(* ===== verification/CalendarDays.v ===== *)
(** * Dates and counts of days ([src/src/utils/date.h])

    The four classes that name a day by a year and a month: by the day of the month
    ([year_month_day]), as the last day ([year_month_day_last]), as the [n]-th or
    the last of a weekday ([year_month_weekday], [year_month_weekday_last]), with
    their conversions to and from the days since 1970-01-01.  A [sys_days] or a
    [local_days] is that count, an [int].  The properties are in [CalendarLaws]. *)

From S2P Require Import Prelude CppStd Calendar.

(** [dp + d] and [dp - d] of a time point and a count of days. *)
Definition days_after (dp d : Z) : outcome Z := int32 (dp + d).
Definition days_before (dp d : Z) : outcome Z := int32 (dp - d).

Module YearMonthDayLast.
Definition lengths : list day := mk_day <$> [31; 28; 31; 30; 31; 30; 31; 31; 30; 31; 30; 31].

Definition year (x : year_month_day_last) : Calendar.year := ymdl_year x.
Definition month (x : year_month_day_last) : Calendar.month := mdl_month (ymdl_mdl x).
Definition day (x : year_month_day_last) : outcome Calendar.day :=
  if Month.neb (month x) feb || negb (Year.is_leap (ymdl_year x))
  then table_at lengths (u32 (m_ (month x) - 1))
  else Ok (mk_day 29).
Definition ok (x : year_month_day_last) : bool := Year.ok (ymdl_year x) && MonthDayLast.ok (ymdl_mdl x).

Definition eqb (x y : year_month_day_last) : bool :=
  Year.eqb (year x) (year y) && MonthDayLast.eqb (ymdl_mdl x) (ymdl_mdl y).
Definition neb (x y : year_month_day_last) : bool := negb (eqb x y).
Definition ltb (x y : year_month_day_last) : bool :=
  if Year.ltb (year x) (year y) then true
  else if Year.gtb (year x) (year y) then false
  else MonthDayLast.ltb (ymdl_mdl x) (ymdl_mdl y).
Definition gtb (x y : year_month_day_last) : bool := ltb y x.
Definition leb (x y : year_month_day_last) : bool := negb (ltb y x).
Definition geb (x y : year_month_day_last) : bool := negb (ltb x y).

Definition plus (x : year_month_day_last) (dm : Z) : outcome year_month_day_last :=
  ym ← YearMonth.plus (Slash.year_month (year x) (month x)) dm; Ok (Slash.ym_last ym).
Definition months_plus (dm : Z) (x : year_month_day_last) : outcome year_month_day_last := plus x dm.
Definition minus (x : year_month_day_last) (dm : Z) : outcome year_month_day_last := dm ← negate dm; plus x dm.
Definition plus_years (x : year_month_day_last) (dy : Z) : outcome year_month_day_last :=
  y ← Year.plus (year x) dy; Ok {| ymdl_year := y; ymdl_mdl := ymdl_mdl x |}.
Definition years_plus (dy : Z) (x : year_month_day_last) : outcome year_month_day_last := plus_years x dy.
Definition minus_years (x : year_month_day_last) (dy : Z) : outcome year_month_day_last := dy ← negate dy; plus_years x dy.
Definition plus_assign (x : year_month_day_last) (m : Z) : outcome year_month_day_last := plus x m.
Definition minus_assign (x : year_month_day_last) (m : Z) : outcome year_month_day_last := minus x m.
Definition plus_assign_years (x : year_month_day_last) (y : Z) : outcome year_month_day_last := plus_years x y.
Definition minus_assign_years (x : year_month_day_last) (y : Z) : outcome year_month_day_last := minus_years x y.
End YearMonthDayLast.

Module YearMonthDay.
(** From a last day of a month. *)
Definition of_last (x : year_month_day_last) : outcome year_month_day :=
  d ← YearMonthDayLast.day x;
  Ok {| ymd_year := YearMonthDayLast.year x; ymd_month := YearMonthDayLast.month x; ymd_day := d |}.

(** The years of the algorithms begin in March, the eras last 400 of them: [yoe] is
    the year of the era, [doy] the day of the year, [doe] the day of the era.  They
    are unsigned. *)
Definition to_days (x : year_month_day) : outcome Z :=
  y ← int32 (y_ (ymd_year x) - Z.b2z (Month.leb (ymd_month x) feb));
  let m := m_ (ymd_month x) in
  let d := d_ (ymd_day x) in
  let era := Z.quot (if 0 <=? y then y else y - 399) 400 in
  let yoe := u32 (y - era * 400) in
  let doy := u32 ((153 * (if 2 <? m then m - 3 else m + 9) + 2) / 5 + d - 1) in
  let doe := u32 (yoe * 365 + yoe / 4 - yoe / 100 + doy) in
  n ← int32 (era * 146097 + s32 doe);
  int32 (n - 719468).

Definition from_days (dp : Z) : outcome year_month_day :=
  z ← int32 (dp + 719468);
  n ← (if 0 <=? z then Ok z else int32 (z - 146096));
  let era := Z.quot n 146097 in
  let doe := u32 (z - era * 146097) in
  let yoe := u32 (doe - doe / 1460 + doe / 36524 - doe / 146096) / 365 in
  let y := s32 yoe + era * 400 in
  let doy := u32 (doe - u32 (365 * yoe + yoe / 4 - yoe / 100)) in
  let mp := u32 (5 * doy + 2) / 153 in
  let d := u32 (doy - u32 (153 * mp + 2) / 5 + 1) in
  let m := if mp <? 10 then mp + 3 else u32 (mp - 9) in
  Ok {| ymd_year := mk_year (y + Z.b2z (m <=? 2)); ymd_month := mk_month m; ymd_day := mk_day d |}.

(** The constructors and conversions of time points. *)
Definition of_sys_days (dp : Z) : outcome year_month_day := from_days dp.
Definition of_local_days (dp : Z) : outcome year_month_day := from_days dp.
Definition sys_days (x : year_month_day) : outcome Z := to_days x.
Definition local_days (x : year_month_day) : outcome Z := to_days x.

Definition ok (x : year_month_day) : outcome bool :=
  if negb (Year.ok (ymd_year x) && Month.ok (ymd_month x)) then Ok false
  else if Day.leb (mk_day 1) (ymd_day x) then
    last ← YearMonthDayLast.day (Slash.ym_last (Slash.year_month (ymd_year x) (ymd_month x)));
    Ok (Day.leb (ymd_day x) last)
  else Ok false.

Definition eqb (x y : year_month_day) : bool :=
  Year.eqb (ymd_year x) (ymd_year y) && Month.eqb (ymd_month x) (ymd_month y) && Day.eqb (ymd_day x) (ymd_day y).
Definition neb (x y : year_month_day) : bool := negb (eqb x y).
Definition ltb (x y : year_month_day) : bool :=
  if Year.ltb (ymd_year x) (ymd_year y) then true
  else if Year.gtb (ymd_year x) (ymd_year y) then false
  else if Month.ltb (ymd_month x) (ymd_month y) then true
  else if Month.gtb (ymd_month x) (ymd_month y) then false
  else Day.ltb (ymd_day x) (ymd_day y).
Definition gtb (x y : year_month_day) : bool := ltb y x.
Definition leb (x y : year_month_day) : bool := negb (ltb y x).
Definition geb (x y : year_month_day) : bool := negb (ltb x y).

Definition plus (x : year_month_day) (dm : Z) : outcome year_month_day :=
  ym ← YearMonth.plus (Slash.year_month (ymd_year x) (ymd_month x)) dm; Ok (Slash.ym_day ym (ymd_day x)).
Definition months_plus (dm : Z) (x : year_month_day) : outcome year_month_day := plus x dm.
Definition minus (x : year_month_day) (dm : Z) : outcome year_month_day := dm ← negate dm; plus x dm.
Definition plus_years (x : year_month_day) (dy : Z) : outcome year_month_day :=
  y ← Year.plus (ymd_year x) dy; Ok (Slash.ym_day (Slash.year_month y (ymd_month x)) (ymd_day x)).
Definition years_plus (dy : Z) (x : year_month_day) : outcome year_month_day := plus_years x dy.
Definition minus_years (x : year_month_day) (dy : Z) : outcome year_month_day := dy ← negate dy; plus_years x dy.
Definition plus_assign (x : year_month_day) (m : Z) : outcome year_month_day := plus x m.
Definition minus_assign (x : year_month_day) (m : Z) : outcome year_month_day := minus x m.
Definition plus_assign_years (x : year_month_day) (y : Z) : outcome year_month_day := plus_years x y.
Definition minus_assign_years (x : year_month_day) (y : Z) : outcome year_month_day := minus_years x y.
End YearMonthDay.

(** [year_month_day_last] as a time point: the day [year()/month()/day()]. *)
Definition last_sys_days (x : year_month_day_last) : outcome Z :=
  d ← YearMonthDayLast.day x;
  YearMonthDay.sys_days (Slash.ym_day (Slash.year_month (YearMonthDayLast.year x) (YearMonthDayLast.month x)) d).
Definition last_local_days (x : year_month_day_last) : outcome Z :=
  d ← YearMonthDayLast.day x;
  YearMonthDay.local_days (Slash.ym_day (Slash.year_month (YearMonthDayLast.year x) (YearMonthDayLast.month x)) d).

Module YearMonthWeekday.
Definition weekday (x : year_month_weekday) : Calendar.weekday := WeekdayIndexed.weekday (ymwd_wdi x).
Definition index (x : year_month_weekday) : Z := WeekdayIndexed.index (ymwd_wdi x).

(** The first of the month, as a time point. *)
Definition first_day (x : year_month_weekday) : outcome Z :=
  YearMonthDay.sys_days (Slash.ym_int (Slash.year_month (ymwd_year x) (ymwd_month x)) 1).

Definition ok (x : year_month_weekday) : outcome bool :=
  if negb (Year.ok (ymwd_year x)) || negb (Month.ok (ymwd_month x)) || negb (Weekday.ok (weekday x)) || (index x <? 1)
  then Ok false
  else if index x <=? 4 then Ok true
  else
    d ← first_day x;
    first ← Weekday.of_sys_days d;
    d2 ← int32 (Weekday.diff (weekday x) first + s32 (u32 ((index x - 1) * 7 + 1)));
    last ← YearMonthDayLast.day (Slash.ym_last (Slash.year_month (ymwd_year x) (ymwd_month x)));
    Ok (u32 d2 <=? d_ last).

Definition from_days (d : Z) : outcome year_month_weekday :=
  wd ← Weekday.of_sys_days d;
  ymd ← YearMonthDay.of_sys_days d;
  Ok {| ymwd_year := ymd_year ymd; ymwd_month := ymd_month ymd;
        ymwd_wdi := Weekday.at_index wd (u32 (d_ (ymd_day ymd) - 1) / 7 + 1) |}.

Definition to_days (x : year_month_weekday) : outcome Z :=
  d ← first_day x;
  first ← Weekday.of_sys_days d;
  n ← int32 (Weekday.diff (weekday x) first + s32 (u32 ((index x - 1) * 7)));
  days_after d n.

Definition of_sys_days (dp : Z) : outcome year_month_weekday := from_days dp.
Definition of_local_days (dp : Z) : outcome year_month_weekday := from_days dp.
Definition sys_days (x : year_month_weekday) : outcome Z := to_days x.
Definition local_days (x : year_month_weekday) : outcome Z := to_days x.

Definition eqb (x y : year_month_weekday) : bool :=
  Year.eqb (ymwd_year x) (ymwd_year y) && Month.eqb (ymwd_month x) (ymwd_month y) &&
  WeekdayIndexed.eqb (ymwd_wdi x) (ymwd_wdi y).
Definition neb (x y : year_month_weekday) : bool := negb (eqb x y).

Definition plus (x : year_month_weekday) (dm : Z) : outcome year_month_weekday :=
  ym ← YearMonth.plus (Slash.year_month (ymwd_year x) (ymwd_month x)) dm; Ok (Slash.ym_wdi ym (ymwd_wdi x)).
Definition months_plus (dm : Z) (x : year_month_weekday) : outcome year_month_weekday := plus x dm.
Definition minus (x : year_month_weekday) (dm : Z) : outcome year_month_weekday := dm ← negate dm; plus x dm.
Definition plus_years (x : year_month_weekday) (dy : Z) : outcome year_month_weekday :=
  y ← Year.plus (ymwd_year x) dy; Ok {| ymwd_year := y; ymwd_month := ymwd_month x; ymwd_wdi := ymwd_wdi x |}.
Definition years_plus (dy : Z) (x : year_month_weekday) : outcome year_month_weekday := plus_years x dy.
Definition minus_years (x : year_month_weekday) (dy : Z) : outcome year_month_weekday := dy ← negate dy; plus_years x dy.
Definition plus_assign (x : year_month_weekday) (m : Z) : outcome year_month_weekday := plus x m.
Definition minus_assign (x : year_month_weekday) (m : Z) : outcome year_month_weekday := minus x m.
Definition plus_assign_years (x : year_month_weekday) (y : Z) : outcome year_month_weekday := plus_years x y.
Definition minus_assign_years (x : year_month_weekday) (y : Z) : outcome year_month_weekday := minus_years x y.
End YearMonthWeekday.

Module YearMonthWeekdayLast.
Definition weekday (x : year_month_weekday_last) : Calendar.weekday := wdl_wd (ymwdl_wdl x).
Definition ok (x : year_month_weekday_last) : bool :=
  Year.ok (ymwdl_year x) && Month.ok (ymwdl_month x) && WeekdayLast.ok (ymwdl_wdl x).

Definition to_days (x : year_month_weekday_last) : outcome Z :=
  d ← last_sys_days (Slash.ym_last (Slash.year_month (ymwdl_year x) (ymwdl_month x)));
  wd ← Weekday.of_sys_days d;
  days_before d (Weekday.diff wd (weekday x)).

Definition sys_days (x : year_month_weekday_last) : outcome Z := to_days x.
Definition local_days (x : year_month_weekday_last) : outcome Z := to_days x.

Definition eqb (x y : year_month_weekday_last) : bool :=
  Year.eqb (ymwdl_year x) (ymwdl_year y) && Month.eqb (ymwdl_month x) (ymwdl_month y) &&
  WeekdayLast.eqb (ymwdl_wdl x) (ymwdl_wdl y).
Definition neb (x y : year_month_weekday_last) : bool := negb (eqb x y).

Definition plus (x : year_month_weekday_last) (dm : Z) : outcome year_month_weekday_last :=
  ym ← YearMonth.plus (Slash.year_month (ymwdl_year x) (ymwdl_month x)) dm; Ok (Slash.ym_wdl ym (ymwdl_wdl x)).
Definition months_plus (dm : Z) (x : year_month_weekday_last) : outcome year_month_weekday_last := plus x dm.
Definition minus (x : year_month_weekday_last) (dm : Z) : outcome year_month_weekday_last := dm ← negate dm; plus x dm.
Definition plus_years (x : year_month_weekday_last) (dy : Z) : outcome year_month_weekday_last :=
  y ← Year.plus (ymwdl_year x) dy; Ok {| ymwdl_year := y; ymwdl_month := ymwdl_month x; ymwdl_wdl := ymwdl_wdl x |}.
Definition years_plus (dy : Z) (x : year_month_weekday_last) : outcome year_month_weekday_last := plus_years x dy.
Definition minus_years (x : year_month_weekday_last) (dy : Z) : outcome year_month_weekday_last := dy ← negate dy; plus_years x dy.
Definition plus_assign (x : year_month_weekday_last) (m : Z) : outcome year_month_weekday_last := plus x m.
Definition minus_assign (x : year_month_weekday_last) (m : Z) : outcome year_month_weekday_last := minus x m.
Definition plus_assign_years (x : year_month_weekday_last) (y : Z) : outcome year_month_weekday_last := plus_years x y.
Definition minus_assign_years (x : year_month_weekday_last) (y : Z) : outcome year_month_weekday_last := minus_years x y.
End YearMonthWeekdayLast.

(** ** On some days *)
Definition date (y m d : Z) : year_month_day :=
  {| ymd_year := mk_year y; ymd_month := mk_month m; ymd_day := mk_day d |}.

Example epoch : YearMonthDay.to_days (date 1970 1 1) = Ok 0.
Proof. reflexivity. Qed.
Example leap_day : YearMonthDay.from_days 18321 = Ok (date 2020 2 29).
Proof. reflexivity. Qed.
Example first_and_last_day :
  (YearMonthDay.to_days (date (-32768) 1 1), YearMonthDay.to_days (date 32767 12 31)) = (Ok (-12687794), Ok 11248737).
Proof. reflexivity. Qed.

▸ **TASK TO CARRY OUT**
What are the lines, exactly as written above, from the line with "let yoe := u32 (y - era * 400) in" to the line with "Definition geb (x y : year_month_day)", both included? Output only those.

▸ **RESPONSE TO THE EXERCISE**
  let yoe := u32 (y - era * 400) in
  let doy := u32 ((153 * (if 2 <? m then m - 3 else m + 9) + 2) / 5 + d - 1) in
  let doe := u32 (yoe * 365 + yoe / 4 - yoe / 100 + doy) in
  n ← int32 (era * 146097 + s32 doe);
  int32 (n - 719468).

Definition from_days (dp : Z) : outcome year_month_day :=
  z ← int32 (dp + 719468);
  n ← (if 0 <=? z then Ok z else int32 (z - 146096));
  let era := Z.quot n 146097 in
  let doe := u32 (z - era * 146097) in
  let yoe := u32 (doe - doe / 1460 + doe / 36524 - doe / 146096) / 365 in
  let y := s32 yoe + era * 400 in
  let doy := u32 (doe - u32 (365 * yoe + yoe / 4 - yoe / 100)) in
  let mp := u32 (5 * doy + 2) / 153 in
  let d := u32 (doy - u32 (153 * mp + 2) / 5 + 1) in
  let m := if mp <? 10 then mp + 3 else u32 (mp - 9) in
  Ok {| ymd_year := mk_year (y + Z.b2z (m <=? 2)); ymd_month := mk_month m; ymd_day := mk_day d |}.

(** The constructors and conversions of time points. *)
Definition of_sys_days (dp : Z) : outcome year_month_day := from_days dp.
Definition of_local_days (dp : Z) : outcome year_month_day := from_days dp.
Definition sys_days (x : year_month_day) : outcome Z := to_days x.
Definition local_days (x : year_month_day) : outcome Z := to_days x.

Definition ok (x : year_month_day) : outcome bool :=
  if negb (Year.ok (ymd_year x) && Month.ok (ymd_month x)) then Ok false
  else if Day.leb (mk_day 1) (ymd_day x) then
    last ← YearMonthDayLast.day (Slash.ym_last (Slash.year_month (ymd_year x) (ymd_month x)));
    Ok (Day.leb (ymd_day x) last)
  else Ok false.

Definition eqb (x y : year_month_day) : bool :=
  Year.eqb (ymd_year x) (ymd_year y) && Month.eqb (ymd_month x) (ymd_month y) && Day.eqb (ymd_day x) (ymd_day y).
Definition neb (x y : year_month_day) : bool := negb (eqb x y).
Definition ltb (x y : year_month_day) : bool :=
  if Year.ltb (ymd_year x) (ymd_year y) then true
  else if Year.gtb (ymd_year x) (ymd_year y) then false
  else if Month.ltb (ymd_month x) (ymd_month y) then true
  else if Month.gtb (ymd_month x) (ymd_month y) then false
  else Day.ltb (ymd_day x) (ymd_day y).
Definition gtb (x y : year_month_day) : bool := ltb y x.
Definition leb (x y : year_month_day) : bool := negb (ltb y x).
Definition geb (x y : year_month_day) : bool := negb (ltb x y).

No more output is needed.